An adapted and sensitive anesthetic performance is the basis for demanding examinations. Various techniques for local and general short- and long-term anesthesia are established in our unit. Apart from inhalation anesthesia we also employ perfusion anesthesia (at MRI). For this purpose we have standard devices for use in human medicine (Primus and Titus A, Draeger), MRI-compatible inhalation systems (Servo 900D, Siemens) and high-precision perfusion pumps (Perfusor® compact S, Braun Melsungen AG). Moreover, the animals are observed by extensive pre-, intra- and post-operative monitoring.
In cooperation with partners of the University of Leipzig and the Experimental Imaging Unit, state-of-the-art imaging techniques are established for the large animal (sheep) model. Alterations occurring after stroke can be specifically detected by means of anatomical (computed tomographic imaging (CT)) and anatomical-functional (magnetic resonance imaging (MRI)) examinations at the Clinic for Radiology, Department of Neuroradiology (Prof. K.-T. Hoffmann). In addition, metabolic processes can be visualized by means of positron emission tomography (PET) at the Clinic for Nuclear Medicine (Prof. H. Barthel). A wide range of quantifying evaluation routines allows for an exact evaluation of alterations.
RNA and DNA can be isolated and processed from nucleated cells. Therefore different isolation methods can be used and adapted to diverse questions. Thereafter the prepared nucleic acids can be utilized directly for gene expression analysis.

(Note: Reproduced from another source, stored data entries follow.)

(** When a patch is applied unasked: an approved patch is not empty, the mode is
    not the one that always asks, and - except in the deprecated mode that retries
    failures - every file it adds, deletes, updates or moves to can be written
    under the file system policy; it then runs in the platform's sandbox unless the
    profile has none. *)
Theorem patch_auto_approved (H : Host) (os : Platform) (action : ApplyPatchAction) (mode : AskForApproval)
    (profile : PermissionProfile) (pol : FileSystemSandboxPolicy) (cwd : path) (level : WindowsSandboxLevel)
    (sandbox : SandboxType) (explicit : bool) :
  assess_patch_safety H os action mode profile pol cwd level = AutoApprove sandbox explicit ->
  action_changes action <> ∅ /\ mode <> UnlessTrusted
  /\ (mode = OnFailure
      \/ forall p c q, action_changes action !! p = Some c -> q ∈ change_targets (p, c) -> absolute_normalized q ->
           can_write_path_with_cwd H pol (display q) (display cwd) = true)
  /\ (is_unsandboxed_profile profile = true
      \/ get_platform_sandbox os (negb (bool_decide (level = WslDisabled))) = Some sandbox).
Proof.
  unfold assess_patch_safety. case_bool_decide as Hne; [done|]. intros Ha.
  assert (mode <> UnlessTrusted) as Hm by by intros ->. split_and!; [done|done| |].
  - destruct (decide (mode = OnFailure)) as [->|Hf]; [by left|right].
    destruct (is_write_patch_constrained_to_writable_paths H action pol cwd) eqn:Hw.
    + intros p c q Hp Hq Hn. unfold is_write_patch_constrained_to_writable_paths in Hw. rewrite forallb_forall in Hw.
      eapply change_writable_targets; [|exact Hq|done]. apply Hw, list_elem_of_In. by apply elem_of_map_to_list.
    + exfalso. rewrite (bool_decide_eq_false_2 _ Hf) in Ha. cbn [orb] in Ha.
      destruct mode; try done; by destruct (rejects_sandbox_approval _).
  - destruct (is_unsandboxed_profile profile); [by left|right].
    destruct mode; try done;
      (destruct (is_write_patch_constrained_to_writable_paths H action pol cwd || _);
       [destruct (get_platform_sandbox os _); [congruence|]|]; by destruct (rejects_sandbox_approval _)).
Qed.

Definition demo_patch_action : ApplyPatchAction :=
  mkAction {[ components (lit "/a/x") := ProposedUpdate [] (Some (components (lit "/a/y"))) [] ]} [] dir_a.

Lemma patch_auto_approved_witness :
  assess_patch_safety empty_host Linux demo_patch_action OnRequest demo_profile carved_policy dir_a WslDisabled
  = AutoApprove LinuxSeccomp false
  /\ action_changes demo_patch_action <> ∅.
Proof.
  assert (assess_patch_safety empty_host Linux demo_patch_action OnRequest demo_profile carved_policy dir_a WslDisabled
    = AutoApprove LinuxSeccomp false) as Ha by by vm_compute.
  split; [exact Ha|]. eapply patch_auto_approved. exact Ha.
Defined.
Lemma del_mth_run self tree m c t :
  _name_tree self = Some tree →
  _del_mth_in_name_tree repr m c t self =
    match tree !! m with
    | None =>
        (inl (ValueError ("Cannot exclude " ++ repr (Py.join "." [m; c; t]) ++ ": " ++
                          repr m ++ " not found in modules list.")), self)
    | Some cs =>
        match cs !! c with
        | None =>
            (inl (ValueError ("Cannot exclude " ++ repr (Py.join "." [m; c; t]) ++ ": " ++
                              repr c ++ " not found in " ++ repr m ++ ".")), self)
        | Some ms =>
            if bool_decide (t ∈ ms)
            then (inr tt, set_name_tree (tree_without_mth tree m c t) self)
            else
              (inl (ValueError ("Cannot exclude " ++ repr (Py.join "." [m; c; t]) ++ ": " ++
                                repr t ++ " not found in " ++ repr c ++ ".")), self)
        end
    end.
Proof.
  intros Ht. unfold _del_mth_in_name_tree.
  rewrite (bind_inr _ _ _ _ _ (get_tree_Some _ _ Ht)).
  destruct (tree !! m) as [cs|] eqn:Hm; [|by rewrite bool_decide_eq_true_2].
  rewrite bool_decide_eq_false_2 by done.
  rewrite (lift_getitem_Some _ _ _ _ _ Hm).
  destruct (cs !! c) as [ms|] eqn:Hc; [|by rewrite bool_decide_eq_true_2].
  rewrite bool_decide_eq_false_2 by done.
  rewrite (lift_getitem_Some _ _ _ _ _ Hc).
  destruct (decide (t ∈ ms)) as [Hin|Hin];
    [|by rewrite bool_decide_eq_true_2, bool_decide_eq_false_2].
  rewrite bool_decide_eq_false_2 by (by intros ?).
  rewrite bool_decide_eq_true_2 by done.
  rewrite (bind_inr _ _ _ _ _ (modify_tree_Some _ _ _ Ht)).
  unfold tree_without_mth.
  set (tree1 := alter (alter (λ s, s ∖ {[t]}) c) m tree).
  assert (_name_tree (set_name_tree tree1 self) = Some tree1) as Ht1 by done.
  rewrite (bind_inr _ _ _ _ _ (get_tree_Some _ _ Ht1)).
  assert (tree1 !! m = Some (alter (λ s, s ∖ {[t]}) c cs)) as Hm1.
  { unfold tree1. by rewrite lookup_alter_eq, Hm. }
  rewrite (lift_getitem_Some _ _ _ _ _ Hm1).
  assert (alter (λ s, s ∖ {[t]}) c cs !! c = Some (ms ∖ {[t]})) as Hc1.
  { by rewrite lookup_alter_eq, Hc. }
  rewrite (lift_getitem_Some _ _ _ _ _ Hc1).
  assert (get_cls tree1 m c = Some (ms ∖ {[t]})) as Hg1.
  { unfold get_cls. rewrite Hm1. simpl. done. }
  rewrite Hg1.
  set (tree2 := if bool_decide (Some (ms ∖ {[t]}) = Some ∅)
                then alter (delete c) m tree1 else tree1).
  assert (∃ cs2, tree2 !! m = Some cs2 ∧
     (if bool_decide (ms ∖ {[t]} = ∅) then modify_tree (alter (delete c) m) else mret tt)
       (set_name_tree tree1 self) = (inr tt, set_name_tree tree2 self)) as (cs2 & Hm2 & Hstep).
  { unfold tree2. destruct (decide (ms ∖ {[t]} = ∅)) as [He|He].
    - rewrite !bool_decide_eq_true_2 by (by rewrite ?He).
      rewrite (modify_tree_Some _ _ _ Ht1). eexists. split; [|done].
      by rewrite lookup_alter_eq, Hm1.
    - rewrite !bool_decide_eq_false_2 by congruence. eauto. }
  rewrite (bind_inr _ _ _ _ _ Hstep).
  assert (_name_tree (set_name_tree tree2 self) = Some tree2) as Ht2 by done.
  rewrite (bind_inr _ _ _ _ _ (get_tree_Some _ _ Ht2)).
  rewrite (lift_getitem_Some _ _ _ _ _ Hm2). rewrite Hm2.
  destruct (decide (cs2 = ∅)) as [He|He].
  - rewrite !bool_decide_eq_true_2 by (by rewrite ?He).
    by rewrite (modify_tree_Some _ _ _ Ht2).
  - rewrite !bool_decide_eq_false_2 by congruence. done.
Qed.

Suitable disease models are required for developing novel therapeutic approaches and investiging pathophysiological processes. The unit has a permanent, transcranial model in sheep by the occlusion of cerebral middle artery (MCAO) for simulating a cerebral ischemia. Depending on the localization of the occlusion (one artery branch, two artery branches or total MCAO), the interruption of blood supply leads to a low-grade or moderate focal stroke.
The effects of chemicals or other substances to cellular test systems are examined by vitality and toxicity test (LDH and MTT-Assays). The measurement parameters of both photometric tests serve as a readout system for the viability status of cell cultures.
The unit has many years of experience with frozen and paraffin sections. The entire spectrum of histological and immunohistochemical stainings can be performed on different tissues.
In this unit, the qualitative and quantitative analysis of fluorescence-dyed samples is conducted using a confocal microscope (Zeiss LSM710) and is provided in collaboration with the Experimental Imaging Unit. This microscopic technology allows non-overlapping recordings of specific signals in tissues or cell cultures. For further processing and 3D image analysis, the acquisition of images is complemented by the complex software package Imaris.
With respect to cell therapeutic applications, a cultivation of multipotent cells and progenitors is conducted and established in present protocols for the proliferation and differentiation which can be transferred to other cell systems. Diverse proliferation assays are processed as well as differentiation of neural progenitors to neurons and glial cells.
By using polymerase chain reaction (PCR) the subsets of DNA can be amplified and analyzed. Genetic or disease-related alterations in different tissues or cellular test systems can be detected. Furthermore responses of cell cultures to other factors can be decoded and described.
Potential mechanisms of action of a cell-based therapy are analyzed by establishing profiles of transcription (qRT-PCR) and protein expression (SDS PAGE / Western Blot).
For examining therapeutic effects in large animals we established a transcranial MCAO model in sheep. The sensitive operation techniques facilitate long-term examinations over several weeks. Moreover, our range of capabilities comprises various neurosurgical operation techniques. The unit has a wide range of equipment at its disposal for neurosurgery and soft tissue surgery, including a surgical drill system (microspeed® uni, Aesculap) and an electrosurgical system (KLS Martin). Furthermore a continuous registration of ECG, oxygen saturation, expiratory CO2, body temperature, arterial blood pressure (invasive or non-invasive) as well as punctual control of the arterial blood gases is conducted.
Further examination of post-ischemic regulatory mechanisms is implemented using immunofluorescent stainings and FACS analyses. Moreover, protein characterizations by means of immunoprecipitation and Western blot are employed. These methods facilitate quantitative and qualitative analyses of cells and proteins with the aid of specific antibodies.
The clinical neurological evaluation of stroke in the large animal model is based on the quantification of functional deficits. Therefore the group has established a sensomotoric, neurological test based on the neurological analysis of dogs. The alterations are video-documented and evaluated in a blinded manner.
Local minimal invasive interventions with the lowest possible interference with the brain are based on state-of-the-art imaging techniques using computed tomographic or magnetic resonance imaging. A specific stereotactic system (Brainsight®) for large animals facilitates accurate and safe neuronavigation, close to the human situation.